Sehabis salat Subuh tadi, Hagia melantunkan doa yang sama agar bisa bertemu Fashion. Betapa senangnya anak sinetron ketika ibunya malah mengajak mereka mendatangi kediaman lelaki itu.
”Kuat lagi.”
Hagia mengangguk.
”Om Iooon! Bangun bangun! Hagia sama Nei di luar. Sarapan yook, Om Ion.”
Pintu terbuka. Seorang pria bertubuh tinggi dan atletis berambut front puff memegang daun pintu. Pria itu berkaus putih dan celana hitam panjang. Seulas senyum dia berikan kepada Hagia.
”Om Ganteng, ada Om Ion tak?” tanya Hagia yang mendongak.
Amir membuka pintu lebar-lebar. ”Ada.”
”Nei. Om Ion-nya ada.” Hagia melapor sembari berjalan ke kendaraan roda dua ibunya. Hagia mengambil kantung yang tergantung di sepeda motor.
”Om Om. Hagia mau sarapan sama Om Ion. Om ikut, ya,” ajaknya. ”Nei! Ayo sini.”
Neima menstandarkan kendaraan roda dua di halaman. Berjalan ke pintu kosan Fashion. Wanita yang memakai jaket dan jilbab pasmina itu mengulas senyum kepada pemuda yang membukakan pintu untuknya dan Hagia.
”Ion masih tidur. Demamnya udah mulai turun sejak dua jam lalu. Masuk aja, Kak.”
Amir juga mengambil duduk di atas tempat tidur Fashion agar tempat di lantai lebih luas bagi ibu dan anak itu.

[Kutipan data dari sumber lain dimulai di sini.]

Lemma updateFields_selects_witness :
  JS.truthy (inputValue ∅ (RawText Samples.mixed)) = true
  ∧ parse RefEngine.engine (inputValue ∅ (RawText Samples.mixed)) = Return Parsed.mixed
  ∧ cname Parsed.mixed = "vcalendar"
  ∧ firstOfType "vevent" (csubs Parsed.mixed) 2
  ∧ selects RefEngine.engine Parsed.mixed Samples.colliding
      (updateFields RefEngine.engine (RawText Samples.mixed) Samples.colliding ∅).1 2.
Proof.
  assert (Hfirst : firstOfType "vevent" (csubs Parsed.mixed) 2).
  { split; [by eexists|].
    intros [|[|j]] s Hj; [| |lia]; intros [= <-]; simpl; discriminate. }
  split_and!; [vm_compute; reflexivity..|done|].
  exact (proj1 (updateFields_selects RefEngine.engine (RawText Samples.mixed)
                  Samples.colliding ∅ Parsed.mixed eq_refl eq_refl eq_refl) 2 Hfirst).
Defined.

(** ** Errors *)

Lemma setValue_Throw E p value message :
  setValue E p value = Throw message →
  decorate E (mkProperty (pname p) (pparams p) (ptype p) [JS.Str value]) value
  = Throw message.
Proof.
  unfold setValue, mbind, Outcome_bind, Outcome.bind, mret, Outcome_ret.
  destruct (decorate E _ value); [done|by intros [= ->]].
Qed.

(** The loop throws what the engine threw on one of the values. *)
Lemma upsertAll_Throw E fields c message :
  upsertAll E fields c = Throw message →
  ∃ p value, decorate E p value = Throw message.
Proof.
  revert c. induction fields as [|[key value] rest IH]; intros c; [done|].
  rewrite upsertAll_cons.
  destruct (updatePropertyWithValue E c (toLowerCase E key) value) as [c1|m] eqn:Hc1.
  - apply IH.
  - simpl. intros [= ->]. revert Hc1.
    unfold updatePropertyWithValue, addPropertyWithValue, mbind, Outcome_bind, Outcome.bind.
    destruct (getFirstProperty c (toLowerCase E key)) as [[i p]|].
    + destruct (setValue E p value) eqn:Hset; [done|].
      intros [= ->]. apply setValue_Throw in Hset. eauto.
    + destruct (setValue E (newProperty E (toLowerCase E key)) value) eqn:Hset; [done|].
      intros [= ->]. apply setValue_Throw in Hset. eauto.
Qed.

Lemma truthy_rejected h c : JS.truthy (inputValue h c) = false ↔ rejected h c.
Proof.
  destruct c as [s|l]; simpl; [apply truthy_Str|].
  unfold JS.get. destruct (default ∅ (h !! l) !! "data") as [v|]; simpl.
  - apply falsy_cases.
  - done.
Qed.

(** C4, as the spec states it, fails on a wrapper whose [data] is a
    non-string that is truthy: [{ data: 42 }] passes the guard, the text
    engine is called on it, and what comes out is the parse failure. *)
Lemma invalid_input_counterexample :
  Samples.heap !! 4%positive = Some {[ "data" := JS.Number 42 ]}
  ∧ specRejected Samples.heap (Wrapper 4%positive)
  ∧ (updateFields RefEngine.engine (Wrapper 4%positive) [] Samples.heap).1 ≠ Throw invalidInputMessage
  ∧ (updateFields RefEngine.engine (Wrapper 4%positive) [] Samples.heap).1
    = Throw (parseFailurePrefix ++ "buffer.search is not a function")%string.
Proof.
  split_and!; [vm_compute; reflexivity..| |vm_compute; reflexivity].
  vm_compute. discriminate.
Qed.

(** C4, amended.  [updateFields] throws its InvalidInput error exactly when
    the value it reads from its argument is falsy: the raw record is the
    empty string, or the wrapper's [data] is absent, [undefined], [null],
    [false], [0] or the empty string.  It does so without a call to the
    engine: the outcome is the same for every engine.  The message is not
    a ParseFailure message.  (The engine is taken not to throw that very
    message out of the calls that follow the parse.) *)
Theorem updateFields_invalid_input E c fields h :
  keepsApart E →
  ((updateFields E c fields h).1 = Throw invalidInputMessage ↔ rejected h c)
  ∧ (rejected h c → ∀ E', (updateFields E' c fields h).1 = Throw invalidInputMessage)
  ∧ ∀ message, invalidInputMessage ≠ (parseFailurePrefix ++ message)%string.
Proof.
  intros HE.
  assert (Hguard : rejected h c →
                   ∀ E', (updateFields E' c fields h).1 = Throw invalidInputMessage).
  { intros Hv%truthy_rejected E'. rewrite updateFields_run. simpl.
    unfold outcomeOn. by rewrite Hv. }
  split_and!; [split; [|by auto]|done|apply invalid_not_parse_failure].
  rewrite updateFields_run. simpl. intros Hrun.
  apply truthy_rejected. destruct (JS.truthy (inputValue h c)) eqn:Hv; [|done].
  exfalso. unfold outcomeOn in Hrun. rewrite Hv in Hrun.
  destruct (parse E (inputValue h c)) as [[tree|roots]|m] eqn:Hparse; [| |discriminate].
  2: { injection Hrun as Hrun. by apply (proj2 HE roots (lowered E fields)). }
  destruct (actualComponent tree) as [r|m] eqn:Htarget.
  - destruct (actualComponent_deref tree r Htarget) as [node Hnode].
    revert Hrun. unfold mbind, Outcome_bind, mret, Outcome_ret. simpl.
    rewrite (forEntries_node E fields r tree node Hnode).
    unfold Outcome.map, Outcome.bind.
    destruct (upsertAll E fields node) as [node'|m] eqn:Hloop; [done|].
    intros [= ->]. apply upsertAll_Throw in Hloop as (p & value & Hthrow).
    by apply (proj1 HE p value).
  - revert Htarget Hrun. unfold actualComponent.
    destruct (String.eqb (cname tree) "vcalendar"); [|done].
    destruct (_ ||| _); [done|]. intros [= <-]. discriminate.
Qed.

Lemma updateFields_invalid_input_witness :
  keepsApart RefEngine.engine
  ∧ rejected Samples.heap (Wrapper 3%positive)
  ∧ (updateFields RefEngine.engine (Wrapper 3%positive) [("SUMMARY", "Test")] Samples.heap).1
    = Throw invalidInputMessage.
Proof.
  assert (HE : keepsApart RefEngine.engine).
  { split.
    - intros p value. unfold decorate. simpl. unfold RefEngine.decorate.
      destruct (_ && _); discriminate.
    - intros roots entries. unfold arrayError. simpl. unfold RefEngine.arrayError.
      assert (Hloop : ∀ second fields message,
                RefEngine.arrayLoop second fields = Some message →
                message ≠ invalidInputMessage).
      { intros second fields. induction fields as [|[name value] rest IH]; [done|].
        intros message. simpl. unfold RefEngine.decorate.
        destruct (_ && _); [intros [= <-]; discriminate|apply IH]. }
      destruct roots as [|first [|second roots]]; [by destruct entries..|].
      destruct (RefEngine.arrayLoop (cname second) entries) as [message|] eqn:Hm;
        [exact (Hloop _ _ _ Hm)|discriminate]. }
  assert (Hrej : rejected Samples.heap (Wrapper 3%positive)) by (vm_compute; exact I).
  split_and!; [exact HE|exact Hrej|].
  exact (proj2 (proj1 (updateFields_invalid_input RefEngine.engine (Wrapper 3%positive)
                         [("SUMMARY", "Test")] Samples.heap HE)) Hrej).
Defined.

(** C5.  ParseFailure.  For a non-empty text that the engine rejects with
    some message, given as the raw record or as the [data] of a wrapper,
    [updateFields] throws the ParseFailure prefix followed by that
    message.  This is no return, and it is neither the InvalidInput nor
    the NoUpdatableComponent error. *)
Theorem updateFields_parse_failure E c fields h text message :
  inputValue h c = JS.Str text →
  text ≠ "" →
  parse E (JS.Str text) = Throw message →
  let result := (updateFields E c fields h).1 in
  result = Throw (parseFailurePrefix ++ message)%string
  ∧ (∀ out, result ≠ Return out)
  ∧ result ≠ Throw invalidInputMessage
  ∧ result ≠ Throw noComponentMessage.
Proof.
  intros Hc Htext Hparse result.
  assert (result = Throw (parseFailurePrefix ++ message)%string) as ->.
  { subst result. rewrite updateFields_run. simpl. unfold outcomeOn.
    rewrite Hc, Hparse.
    destruct (JS.truthy (JS.Str text)) eqn:Hv; [done|].
    by apply truthy_Str in Hv. }
  split_and!; [done|done| |].
  - intros Heq. apply (invalid_not_parse_failure message). congruence.
  - intros Heq. apply (no_component_not_parse_failure message). congruence.
Qed.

”Badannya panas, ya?” tanya Neima.
”Semalam, iya. Sekarang,” Amir menyentuh leher Fashion, ”agak mendingan setelah dibawa ke dokter.”

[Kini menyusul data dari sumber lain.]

(** C3, amended: for a non-empty text, [find_entries_in_text] returns the
    stored records (objects whose keywords are strings), in store order, each
    named record exactly once if and only if one of its keywords is a
    substring of the text; for the empty text the result is empty; and when
    no keyword of any stored record is a substring of the text, the result
    is empty. *)
Theorem find_entries_exactly_once (self : WorldbookManager) (text : pystr) :
  store_wf self → store_typed self →
  (text ≠ [] →
   ∃ hits : pydict,
     find_entries_in_text self text = Ok hits.*2 ∧
     hits `sublist_of` worldbook_data self ∧
     NoDup hits.*1 ∧
     ∀ name R, (name, R) ∈ hits ↔
               (name, R) ∈ worldbook_data self ∧ has_keyword_in R text) ∧
  find_entries_in_text self [] = Ok [] ∧
  ((∀ name R, (name, R) ∈ worldbook_data self → ¬ has_keyword_in R text) →
   find_entries_in_text self text = Ok []).
Proof.
  intros Hwf Hty.
  destruct (scan_entries_spec _ text Hty) as (hits & Hscan & Hsub & Hiff).
  split_and!.
  - intros Hne. exists hits. split_and!; [|done| |].
    + destruct text; [done|]. exact Hscan.
    + apply (sublist_NoDup hits.*1 (worldbook_data self).*1); [exact Hwf|by apply fmap_sublist].
    + intros name R. apply (Hiff (name, R)).
  - done.
  - intros Hnone. destruct text as [|c text]; [done|].
    unfold find_entries_in_text. rewrite Hscan.
    destruct hits as [|[n R] hits]; [done|]. exfalso.
    destruct (Hiff (n, R)) as [[Hin Hk] _]; [by left|]. by apply (Hnone n R).
Qed.

(** C9: a stored record with the empty string among its keywords is in the
    result of [find_entries_in_text] for every non-empty text (the store
    holding objects whose keywords are strings); for the empty text the
    guard returns nothing although the empty keyword is a substring of it. *)
Theorem empty_keyword_matches_every_text
    (self : WorldbookManager) (text name : pystr) (R : json) :
  store_typed self →
  (name, R) ∈ worldbook_data self →
  JStr [] ∈ keywords_of R →
  (text ≠ [] → ∃ found, find_entries_in_text self text = Ok found ∧ R ∈ found) ∧
  (has_keyword_in R [] ∧ find_entries_in_text self [] = Ok []).
Proof.
  intros Hty Hin Hk. split.
  - intros Hne.
    destruct (scan_entries_spec _ text Hty) as (hits & Hscan & _ & Hiff).
    exists hits.*2. split.
    + destruct text; [done|]. exact Hscan.
    + apply list_elem_of_fmap. exists (name, R). split; [done|].
      apply Hiff. split; [done|]. exists []. split; [done|]. apply substring_empty.
  - split; [|done]. exists []. split; [done|]. apply substring_empty.
Qed.

(** ** Loading *)

Lemma dict_set_elem_of d k v kv :
  kv ∈ Py.dict_set d k v → kv ∈ d ∨ kv = (k, v).
Proof.
  induction d as [|[k' v'] d IH]; simpl.
  - intros ->%list_elem_of_singleton. by right.
  - case_bool_decide as Hk.
    + intros [->|?]%elem_of_cons; [right; by subst|left; by right].
    + intros [->|[?| ->]%IH]%elem_of_cons; [left; by left|left; by right|by right].
Qed.

Lemma dict_set_keys d k v :
  (Py.dict_set d k v).*1 = d.*1 ∨
  ((k ∉ d.*1) ∧ (Py.dict_set d k v).*1 = d.*1 ++ [k]).
Proof.
  induction d as [|[k' v'] d IH]; cbn [Py.dict_set].
  - right. split; [apply not_elem_of_nil|done].
  - case_bool_decide as Hk; [by left|]. rewrite !fmap_cons. cbn [fst].
    destruct IH as [->|[Hn ->]]; [by left|]. right. split; [|done].
    by intros [?|?]%elem_of_cons.
Qed.

Lemma dict_set_NoDup d k v : NoDup d.*1 → NoDup (Py.dict_set d k v).*1.
Proof.
  intros Hd. destruct (dict_set_keys d k v) as [->|[Hn ->]]; [done|].
  apply NoDup_app. split_and!; [done| |apply NoDup_singleton].
  intros x Hx ->%list_elem_of_singleton. done.
Qed.

Lemma dict_get_set d k v : Py.dict_get (Py.dict_set d k v) k = Some v.
Proof.
  induction d as [|[k' v'] d IH]; simpl.
  - by rewrite bool_decide_eq_true_2.
  - case_bool_decide as Hk; simpl.
    + by rewrite bool_decide_eq_true_2.
    + by rewrite bool_decide_eq_false_2.
Qed.

(** What the loop of [_load_worldbook] maintains, for any property [P] of
    the values it admits. *)
Lemma load_file_invariant (P : json → Prop) acc f :
  (∀ e, parsed f = Some e → has_core_fields e = Ok true → P e) →
  NoDup acc.1.*1 ∧ Forall (λ kv, P kv.2) acc.1 →
  NoDup (load_file acc f).1.*1 ∧ Forall (λ kv, P kv.2) (load_file acc f).1.
Proof.
  intros HP [Hnd Hall]. destruct acc as [data log]. unfold load_file. simpl in *.
  destruct (parsed f) as [entry|]; [|done].
  destruct (has_core_fields entry) as [[]|] eqn:Hc; [|done..]. simpl.
  split; [by apply dict_set_NoDup|].
  apply Forall_forall. intros kv [Hkv| ->]%dict_set_elem_of.
  - by eapply Forall_forall in Hall.
  - by apply HP.
Qed.

Lemma foldl_load_file_invariant (P : json → Prop) files acc :
  (∀ f e, f ∈ files → parsed f = Some e → has_core_fields e = Ok true → P e) →
  NoDup acc.1.*1 ∧ Forall (λ kv, P kv.2) acc.1 →
  NoDup (foldl load_file acc files).1.*1 ∧
  Forall (λ kv, P kv.2) (foldl load_file acc files).1.
Proof.
  revert acc. induction files as [|f files IH]; intros acc HP Hacc; [done|].
  simpl. apply IH.
  - intros f' e Hf'. apply HP. by right.
  - apply load_file_invariant; [|done]. intros e. apply HP. by left.
Qed.

Lemma load_worldbook_data fs :
  worldbook_data (_load_worldbook fs).1 = (foldl load_file ([], []) (rglob fs)).1.
Proof. unfold _load_worldbook. by destruct (foldl _ _ _). Qed.

Lemma load_worldbook_invariant (P : json → Prop) fs :
  (∀ f e, f ∈ rglob fs → parsed f = Some e → has_core_fields e = Ok true → P e) →
  store_wf (_load_worldbook fs).1 ∧
  Forall (λ kv, P kv.2) (worldbook_data (_load_worldbook fs).1).
Proof.
  intros HP. unfold store_wf. rewrite load_worldbook_data.
  apply foldl_load_file_invariant; [done|]. split; [constructor|constructor].
Qed.

(** Every value in a loaded store passed the test of the loader. *)
Lemma load_worldbook_checked fs name e :
  (name, e) ∈ worldbook_data (_load_worldbook fs).1 → has_core_fields e = Ok true.
Proof.
  intros Hin.
  destruct (load_worldbook_invariant (λ e, has_core_fields e = Ok true) fs)
    as [_ Hall]; [done|].
  by apply (proj1 (Forall_forall _ _) Hall (name, e)).
Qed.

(** For an object, the test of the loader is the presence of the three
    fields. *)
Lemma has_core_fields_object d :
  has_core_fields (JObj d) = Ok true ↔
  has_field (JObj d) s_keywords ∧ has_field (JObj d) s_content ∧
  has_field (JObj d) s_pet_name.
Proof.
  unfold has_core_fields, has_field. simpl. unbind. split.
  - repeat case_bool_decide; try done. intros _. split_and!; by eexists.
  - intros ((d1 & [= <-] & ?) & (d2 & [= <-] & ?) & (d3 & [= <-] & ?)).
    by rewrite !bool_decide_eq_true_2.
Qed.

(** A loaded object has the three fields. *)
Lemma load_worldbook_object_fields fs name d :
  (name, JObj d) ∈ worldbook_data (_load_worldbook fs).1 →
  has_field (JObj d) s_keywords ∧ has_field (JObj d) s_content ∧
  has_field (JObj d) s_pet_name.
Proof. intros H%load_worldbook_checked. by apply has_core_fields_object. Qed.

(** A file whose object lacks one of the three fields is skipped and
    reported; the store stays as it was. *)
Lemma load_file_skips_incomplete_object data log f d :
  parsed f = Some (JObj d) →
  ¬ (has_field (JObj d) s_keywords ∧ has_field (JObj d) s_content ∧
     has_field (JObj d) s_pet_name) →
  load_file (data, log) f = (data, log ++ [SkippedBadFormat (name f)]).
Proof.
  intros Hp Hmiss. unfold load_file. rewrite Hp.
  destruct (has_core_fields (JObj d)) as [[]|] eqn:Hc; [|done|].
  - by apply has_core_fields_object in Hc.
  - unfold has_core_fields in Hc. simpl in Hc. unbind.
    by repeat case_bool_decide.
Qed.

(** Whatever [find_entries_in_text] returns comes from the store. *)
Lemma scan_entries_from_store items text found e :
  scan_entries items text = Ok found → e ∈ found → ∃ name, (name, e) ∈ items.
Proof.
  revert found. induction items as [|[n e'] items IH]; intros found; simpl.
  - intros [= <-] Hin. by apply elem_of_nil in Hin.
  - unbind. destruct (entry_matches e' text) as [b|]; [|done].
    destruct (scan_entries items text) as [found'|]; [|done].
    intros [= <-] Hin.
    assert (e = e' ∨ e ∈ found') as [->|Hin'].
    { destruct b; [by apply elem_of_cons in Hin|by right]. }
    + exists n. left.
    + destruct (IH found' eq_refl Hin') as [name Hname]. exists name. by right.
Qed.

(** After a load, an object in a result of [find_entries_in_text] has the
    three fields. *)
Lemma found_object_has_core_fields fs text found d :
  find_entries_in_text (_load_worldbook fs).1 text = Ok found →
  JObj d ∈ found →
  has_field (JObj d) s_keywords ∧ has_field (JObj d) s_content ∧
  has_field (JObj d) s_pet_name.
Proof.
  intros Hfind Hin. destruct text as [|c text].
  - injection Hfind as <-. by apply elem_of_nil in Hin.
  - destruct (scan_entries_from_store _ _ _ _ Hfind Hin) as [name Hname].
    by eapply load_worldbook_object_fields.
Qed.

(** The typing of the data model is enough for every handler. *)
Lemma lore_record_typed e :
  lore_record e = true →
  keywords_ok e = true ∧ content_ok e = true ∧ skill_info_ok e = true.
Proof.
  destruct e as [| | | | | |d]; try done. simpl.
  rewrite !andb_true_iff. intros [[[Hk Hc] _] Hs]. split_and!.
  - by destruct (Py.dict_get d s_keywords) as [[]|].
  - by destruct (Py.dict_get d s_content) as [[]|].
  - done.
Qed.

Neima mengangguk. Dia memandang wajah pemuda yang sedang tidur itu.
”Kami membawa makanan. Ini untukmu. Makanlah.”
Amir hanya tersenyum. Lantas dia menggeleng.

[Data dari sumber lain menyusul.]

(** One iteration of the loop over time in [ComputeInputPartial]. *)
Definition ComputeInputPartial_step (inputIndex : nat) (t : nat) (sz : N) : M Node N :=
  lbl <- InputFunctionValues 0 ;;
  let lbl_t := FrameSlice t 1 lbl in
  let c_t := to_size_t (elem lbl_t 1 0) in
  let lft_bnd := to_size_t (elem lbl_t 2 0) in
  let rgt_bnd := to_size_t (elem lbl_t 3 0) in
  let nbr_wrd := size_t_sub rgt_bnd lft_bnd in
  if (nbr_wrd =? 0)%N then ret sz
  else
    in2 <- InputFunctionValues 2 ;;
    let input_weight_t := ColumnSlice (N.to_nat lft_bnd) (N.to_nat nbr_wrd) in2 in
    in1 <- InputFunctionValues 1 ;;
    let obs := FrameSlice t 1 in1 in
    grd <- gets m_grdToSoftMaxInput ;;
    let grd_to_soft_max_input := ColumnSlice (N.to_nat sz) (N.to_nat nbr_wrd) grd in
    (match inputIndex with
     | 1 =>
         OnInputGradientValues 1
           (OnColumnSlice t 1
              (fun grd_t => ComputeInputPartialRight input_weight_t grd_t grd_to_soft_max_input))
     | 2 =>
         OnInputGradientValues 2
           (OnColumnSlice (N.to_nat lft_bnd) (N.to_nat nbr_wrd)
              (fun grd_to_wgt_t => ComputeInputPartialLeft obs grd_to_wgt_t grd_to_soft_max_input))
     | 3 =>
         clsSoftmax <- gets m_clsSoftmax ;;
         g <- NodeGradientValues ;;
         OnInputGradientValues 3
           (OnColumnSlice t 1
              (fun grd_t => ComputeCEPartialToSoftmaxInputs
                              (SetValue (FrameSlice t 1 clsSoftmax) grd_t) g c_t))
     | _ =>
         throw (RuntimeError "ClassCrossEntropyWithSoftmaxNode criterion only takes with respect to input, weight to the input and class log posterior probability.")
     end) ;;
    ret (size_t_add sz nbr_wrd).

Definition ComputeInputPartial (inputIndex : nat) : M Node unit :=
  when_ (negb (inputIndex =? 1) && negb (inputIndex =? 2) && negb (inputIndex =? 3))
        (throw (InvalidArgument "ClassCrossEntropyWithSoftmaxNode criterion only takes with respect to input, weight to the input and class log posterior probability.")) ;;
  lbl <- InputFunctionValues 0 ;;
  let nT := GetNumCols lbl in
  ComputeSoftMaxPartial ;;
  for_acc 0 nT (ComputeInputPartial_step inputIndex) 0%N ;;
  ret tt.

(** The offset [sz] after the iteration for column [t]; the loops of
    [ComputeSoftMaxPartial] and [ComputeInputPartial] advance it alike. *)
Definition next_offset (lbls : Matrix E) (t : nat) (sz : N) : N :=
  if (nbr_wrd_of lbls t =? 0)%N then sz else size_t_add sz (nbr_wrd_of lbls t).

(** What the iteration for column [t] of [ComputeInputPartial] adds to
    element [(r, k)] of the gradient of input 1 (the observations: column
    [t] receives the class's weights times the softmax gradient of the
    class's words) and of input 2 (the weights: the columns of the class
    receive the observation of column [t] times that gradient). *)
Definition step_contribution (inputIndex : nat) (lbls in1 in2 grd : Matrix E)
  (t : nat) (sz : N) (r k : nat) : E :=
  let lft := N.to_nat (lft_bnd_of lbls t) in
  let nbr := N.to_nat (nbr_wrd_of lbls t) in
  if (nbr_wrd_of lbls t =? 0)%N then s0
  else
    match inputIndex with
    | 1 =>
        if k =? t
        then sum_upto nbr (fun j => elem in2 r (lft + j) * elem grd 0 (N.to_nat sz + j))
        else s0
    | 2 =>
        if (lft <=? k) && (k <? lft + nbr)
        then elem in1 r t * elem grd 0 (N.to_nat sz + (k - lft))
        else s0
    | _ => s0
    end.

(** The sum of these over the columns from [start] on, in loop order. *)
Fixpoint contribution_from (inputIndex : nat) (lbls in1 in2 grd : Matrix E)
  (start count : nat) (sz : N) (r k : nat) : E :=
  match count with
  | O => s0
  | S n =>
      step_contribution inputIndex lbls in1 in2 grd start sz r k
      + contribution_from inputIndex lbls in1 in2 grd (S start) n
                          (next_offset lbls start sz) r k
  end.

(** What a gradient request for input 3 (the class posteriors) leaves in
    element [(r, k)] of that input's gradient tensor [G]: a column of the
    minibatch that has a class is set to [g] times the class softmax minus
    the indicator of the true class; the other columns are kept. *)
Definition class_gradient_after (lbls clsSoftmax g G : Matrix E) (start count r k : nat)
  : E :=
  if (start <=? k) && (k <? start + count) && negb (nbr_wrd_of lbls k =? 0)%N
  then Get00Element g
       * (if (r =? N.to_nat (c_of lbls k)) && (r <? GetNumRows clsSoftmax)
          then elem clsSoftmax r k - s1
          else elem clsSoftmax r k)
  else elem G r k.

(** *** Forward evaluation *)

(** The node's own [MaskToZeroWhenLabelAndFeatureMissing(matrixToBeMasked, t)]:
    column [t] of the tensor it is given is set to zero when the layout
    flags parallel sequence [t mod nS] at time [t / nS] as carrying no
    label; the result tells whether it did so. *)
Definition MaskToZeroWhenLabelAndFeatureMissing_t (layout : option MBLayout)
  (matrixToBeMasked : Matrix E) (t : nat) : bool * Matrix E :=
  match layout with
  | Some L =>
      if negb (IsAllNone L) then
        let nS := LayoutNumParallelSequences L in
        let j := (t / nS)%nat in
        let i := (t mod nS)%nat in
        if Is L j NoLabel then
          if IsAt L i j NoLabel
          then (true, OnColumnSlice t 1 (SetValueScalar s0) matrixToBeMasked)
          else (false, matrixToBeMasked)
        else (false, matrixToBeMasked)
      else (false, matrixToBeMasked)
  | None => (false, matrixToBeMasked)
  end.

”Kalau boleh, saya ingin tidur saja. Boleh minta waktu Kakak dan adik sebentar di sini menunggu Ion, Kak?”
”Bawalah kotak ini. Sarapan dulu sebelum tidur.”
Amir menerima kotak styrofoam dari Neima. ”Ion pasti kaget waktu bangun,” ucapnya.
Neima hanya menatap datar kepada pemuda itu.
”Nama adik siapa?” tanya Amir sebelum pergi.
”Hagia.” Hagia mengulurkan tangannya. ”Nama Om Ganteng siapa?”
”Om Amir.”
Hagia tersenyum lebar. ”Nama Nei, Neima. Nei punya londri loh. Om Amir kalo capek cuci baju sendiri, ke rumah Hagia kayak Om Ion, ya.”
”Pasti,” ucap Amir menjanjikan.
”Langganan ya, Om,” tambah anak kecil itu.
Amir mengacak rambut Hagia. Mengokekan. ”Om Amir titip Om Ion, ya. Om Ion-nya sakit. Hagia di sini sampe Om Ion bangun mau, ya?”
Hagia mengangguk semangat. ”Hagia boleh tak di sininya lama?”
Amir memberikan jempol.
”Makasih, Om,” balas Hagia.
Amir berpamitan kepada ibu dan anak itu. Sekarang hanya ada Hagia dan Neima di kamar kos Fashion Klein.
”Nei Nei. Om Ion kok bisa sakit, Nei?”
Neima memandangi Hagia yang menatapnya dengan mata polosnya.
”Mungkin ada virusnya di darah Om Ion.”
”Virus itu racun, Nei?”
Neima mengangguk. ”Semacam itu. Kalau orang kecapekan, makan kurang teratur, dan jarang olahraga, bisa cepat kena virusnya.”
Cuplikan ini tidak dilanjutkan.